Blown away by this chapter - absolutely brilliant!

Loved the sections where Osner was speaking directly to the reader and breaking the fourth wall.

"The real clash is not Tíbald and God, Tíbald and Aile, or Marin, or the princes, but you and me. We’re competitors in a chess game. I am white. You are black. I have the first move; the words are the moves with preconceived meanings. Are you manipulated? You must figure them out. The knights do not move in straight lines. What have you concluded about the pilgrim army? Are the princes vain and selfish? Is the Milities Christi bad? Have you determined the innocent and victims?"

"God endangers. God delivers. God retracts. His servants – fires, drought, storms; wicked leaders, them to us, us to them; prodigal children, profligate parents; the tiny cell within the organ wall that surges to a tempest – all on the safe path.
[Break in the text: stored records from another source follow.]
(** C10, as stated: with no configuration [check_params] returns [None],
    which is not the accumulated (empty) tuple of the instance. *)
Lemma check_params_without_configuration_returns_None :
  (RequiredParamsCheck.check_params
     (RequiredParamsCheck.__init__ (PyDict ∅) (Parameters None None))).1
  ≠ Some (RequiredParamsCheck.errors
            (RequiredParamsCheck.check_params
               (RequiredParamsCheck.__init__ (PyDict ∅) (Parameters None None))).2).
Proof. vm_compute. discriminate. Qed.

(** C10, amended: the error accumulator of a rule instance is append-only.
    Assigning to [errors] appends the value to the private list; reading
    [errors] returns everything appended so far, in append order; a fresh
    instance has an empty accumulator and status code 400; on an instance
    in any state, [check_params] returns the full accumulated tuple of the
    instance when its configuration is non-empty and [None], leaving the
    instance as it was, when the configuration is absent or empty; in both
    cases what was accumulated before is a prefix of what is accumulated
    after. *)
Theorem error_accumulator_is_append_only :
  (∀ (self : BaseCheck.t) (val : string),
     BaseCheck.errors (BaseCheck.set_errors self val) = BaseCheck.errors self ++ [val]
     ∧ BaseCheck.error_status_code (BaseCheck.set_errors self val)
       = BaseCheck.error_status_code self)
  ∧ (∀ (params : pyval) (cfg : parameters) (vals : list string),
       BaseCheck.errors
         (fold_left BaseCheck.set_errors vals (BaseCheck.__init__ params cfg))
       = vals)
  ∧ (∀ (params : pyval) (cfg : parameters),
       BaseCheck.errors (BaseCheck.__init__ params cfg) = []
       ∧ BaseCheck.error_status_code (BaseCheck.__init__ params cfg) = 400%Z
       ∧ RequiredParamsCheck.base (RequiredParamsCheck.__init__ params cfg)
         = BaseCheck.__init__ params cfg
       ∧ OrParamsCheck.base (OrParamsCheck.__init__ params cfg)
         = BaseCheck.__init__ params cfg)
  ∧ (∀ self : RequiredParamsCheck.t,
       let result := RequiredParamsCheck.check_params self in
       result.1 = (if seq_truthy (RequiredParamsCheck.required_params self)
                   then Some (RequiredParamsCheck.errors result.2)
                   else None)
       ∧ (if seq_truthy (RequiredParamsCheck.required_params self)
          then True else result.2 = self)
       ∧ RequiredParamsCheck.errors self
         `prefix_of` RequiredParamsCheck.errors result.2)
  ∧ (∀ self : OrParamsCheck.t,
       let result := (OrParamsCheck.check_params self).1 in
       result.1 = (if seq_truthy (OrParamsCheck.or_params self)
                   then Some (OrParamsCheck.errors result.2)
                   else None)
       ∧ (if seq_truthy (OrParamsCheck.or_params self)
          then True else result.2 = self)
       ∧ OrParamsCheck.errors self `prefix_of` OrParamsCheck.errors result.2).
Proof.
  split; [|split; [|split; [|split]]].
  - done.
  - intros params cfg vals. by rewrite fold_set_errors.
  - done.
  - intros self result.
    pose proof (required_check_params_spec self) as Hspec. cbv zeta in Hspec.
    assert (if seq_truthy (RequiredParamsCheck.required_params self)
            then True else result.2 = self) as Hsame.
    { subst result. unfold RequiredParamsCheck.check_params.
      by destruct (seq_truthy _). }
    fold result in Hspec. destruct result as [e self'].
    destruct Hspec as [He Herr]. cbn [fst snd] in *.
    split; [|split; [done|]].
    + rewrite Herr. destruct (seq_truthy _); [done|by destruct He].
    + rewrite Herr. by apply prefix_app_r.
  - intros self result.
    pose proof (or_check_params_spec self) as Hspec. cbv zeta in Hspec.
    assert (if seq_truthy (OrParamsCheck.or_params self)
            then True else result.2 = self) as Hsame.
    { subst result. unfold OrParamsCheck.check_params.
      by destruct (seq_truthy _). }
    subst result. destruct (OrParamsCheck.check_params self) as [[e self'] out].
    destruct Hspec as (He & Herr & _). cbn [fst snd] in *.
    split; [|split; [done|]].
    + rewrite Herr. destruct (seq_truthy _); [done|by destruct He].
    + rewrite Herr. by apply prefix_app_r.
Qed.

(** ** The wrapper *)

Lemma list_truthy_nil {A} (l : list A) : list_truthy l = false ↔ l = [].
Proof. by destruct l. Qed.

Lemma wrapper_unfold {Arg R} cfg (func : list Arg → gmap string pyval → M R)
    args kwargs w :
  wrapper cfg func args kwargs w
  = let validated := set_errors cfg (kwargs_get kwargs "params") in
    if list_truthy validated.1
    then (Raise (MissingParams validated.1), w ++ validated.2)
    else func args kwargs (w ++ validated.2).
Proof.
  unfold wrapper, run_set_errors, emit, mbind, M_bind, mret, M_ret, raise.
  cbv zeta. by destruct (list_truthy _).
Qed.

(** Nothing is printed when the aggregate is empty. *)
Lemma set_errors_nil_output cfg params :
  (set_errors cfg params).1 = [] → (set_errors cfg params).2 = [].
Proof.
  rewrite set_errors_spec. cbn [fst snd].
  intros [_ ->]%app_eq_nil. done.
Qed.

Lemma wrapper_rejects {Arg R} cfg (func : list Arg → gmap string pyval → M R)
    args kwargs w :
  (set_errors cfg (kwargs_get kwargs "params")).1 ≠ [] →
  wrapper cfg func args kwargs w
  = (Raise (MissingParams (set_errors cfg (kwargs_get kwargs "params")).1),
     w ++ (set_errors cfg (kwargs_get kwargs "params")).2).
Proof.
  intros Hne. rewrite wrapper_unfold. cbv zeta.
  destruct (list_truthy _) eqn:Htruthy; [done|].
  by apply list_truthy_nil in Htruthy.
Qed.

Lemma wrapper_delegates {Arg R} cfg (func : list Arg → gmap string pyval → M R)
    args kwargs w :
  (set_errors cfg (kwargs_get kwargs "params")).1 = [] →
  wrapper cfg func args kwargs w = func args kwargs w.
Proof.
  intros Hnil. rewrite wrapper_unfold. cbv zeta.
  rewrite (set_errors_nil_output _ _ Hnil), Hnil. simpl. by rewrite app_nil_r.
Qed.

(** C1: for every decorated function, configuration and invocation: when
    [set_errors] on the invocation's parameter set returns a non-empty
    aggregate, the wrapper raises [MissingParams] carrying the whole
    aggregate and the outcome (result and world) does not involve the
    decorated function at all, so its body is not run; when the aggregate
    is empty, the wrapper is the decorated function applied to the original
    arguments in the unchanged world, and its result is returned as it
    is. *)
Theorem wrapper_rejects_or_delegates {Arg R : Type} (cfg : parameters)
    (func : list Arg → gmap string pyval → M R)
    (args : list Arg) (kwargs : gmap string pyval) (w : list event) :
  let validated := set_errors cfg (kwargs_get kwargs "params") in
  (validated.1 ≠ [] →
     wrapper cfg func args kwargs w
     = (Raise (MissingParams validated.1), w ++ validated.2))
  ∧ (validated.1 = [] →
       wrapper cfg func args kwargs w = func args kwargs w).
Proof.
  intros validated. split.
  - apply wrapper_rejects.
  - apply wrapper_delegates.
Qed.

Lemma wrapper_rejects_or_delegates_witness :
  wrapper (Parameters (Some ["post_id"]) None) counting_body [] ∅ []
  = (Raise (MissingParams ["Отсутствует обязательный параметр post_id"]), [])
  ∧ wrapper (Parameters (Some ["post_id"]) None) counting_body []
      {[ "params" := PyDict {[ "post_id" := SInt 7 ]} ]} []
    = (Ok 0, [Requested None "called"]).
Proof.
  split.
  - destruct (wrapper_rejects_or_delegates
                (Parameters (Some ["post_id"]) None) counting_body [] ∅ [])
      as [Hrejects _].
    rewrite Hrejects; [reflexivity|]. vm_compute. discriminate.
  - destruct (wrapper_rejects_or_delegates
                (Parameters (Some ["post_id"]) None) counting_body []
                {[ "params" := PyDict {[ "post_id" := SInt 7 ]} ]} [])
      as [_ Hdelegates].
    rewrite Hdelegates; [reflexivity|]. vm_compute. reflexivity.
Defined.

(** ** Parameters passed positionally *)

Lemma set_errors_None_empty cfg :
  set_errors cfg PyNone = set_errors cfg (PyDict ∅).
Proof.
  rewrite !set_errors_spec.
  rewrite (required_errors_keys PyNone (PyDict ∅)),
    (or_errors_keys PyNone (PyDict ∅)); [done| |]; cbn [keys];
    by rewrite dom_empty_L.
Qed.

Lemma required_errors_empty names :
  required_errors (PyDict ∅) names = required_message <$> names.
Proof.
  unfold required_errors. f_equal.
  induction names as [|name names IH]; [done|].
  rewrite filter_cons, decide_True; [by rewrite IH|].
  cbn [keys]. rewrite dom_empty_L. apply not_elem_of_empty.
Qed.

(** C9: the wrapper reads the parameter set from the keyword [params] only.
    For every invocation without that keyword, whatever is passed
    positionally, validation runs as on the empty parameter set; so with a
    non-empty sequence of required names the wrapper raises
    [MissingParams], with one error per required name first, and the
    decorated function is not run. *)
Theorem positional_parameters_are_not_validated {Arg R : Type}
    (cfg : parameters) (func : list Arg → gmap string pyval → M R)
    (args : list Arg) (kwargs : gmap string pyval) (w : list event)
    (names : list string) :
  kwargs !! "params" = None →
  get_required_params cfg = Some names →
  names ≠ [] →
  run_set_errors cfg (kwargs_get kwargs "params") w
  = run_set_errors cfg (PyDict ∅) w
  ∧ wrapper cfg func args kwargs w
    = (Raise (MissingParams (set_errors cfg (PyDict ∅)).1),
       w ++ (set_errors cfg (PyDict ∅)).2)
  ∧ (set_errors cfg (PyDict ∅)).1
    = (required_message <$> names)
      ++ or_errors (PyDict ∅) (default [] (get_or_params cfg)).
Proof.
  intros Hkw Hcfg Hnames.
  assert (kwargs_get kwargs "params" = PyNone) as Hget
    by (unfold kwargs_get; by rewrite Hkw).
  assert ((set_errors cfg (PyDict ∅)).1
          = (required_message <$> names)
            ++ or_errors (PyDict ∅) (default [] (get_or_params cfg))) as Herrors.
  { rewrite set_errors_spec, Hcfg. cbn [fst from_option id].
    by rewrite required_errors_empty. }
  split; [|split; [|done]].
  - unfold run_set_errors. by rewrite Hget, set_errors_None_empty.
  - rewrite wrapper_rejects; rewrite Hget, set_errors_None_empty; [done|].
    rewrite Herrors. by destruct names.
Qed.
Have we not met on the misty mountain? Are we not in their world? The pilgrims did fall. Faceless. Nameless. Like us in a thousand years – silly, illogical people. Our earth is flat as we fly among the planets . . . Our justice. Their justice."

The scene where the people and animals were falling off the cliff was riveting. If I saw that scene in a movie I would have screamed out loud. The descriptions were vivid and terrifying. Beautiful section where Aile dropped her mail shirt over the side of the mountain. I imagined I was right there with her standing on the edge of the cliff.

"There was no sound of its hitting bottom. On the shoulder of her gambeson a stain from the cross. She rubbed it with her fingers. It would not be gone. A lightness took her."

I was really moved by reading the dream section with Tíbald. It reminded me of the story in Genesis of Jacob Wrestling the Angel.

Beautiful writing. I really love this book and can't wait for the next chapter.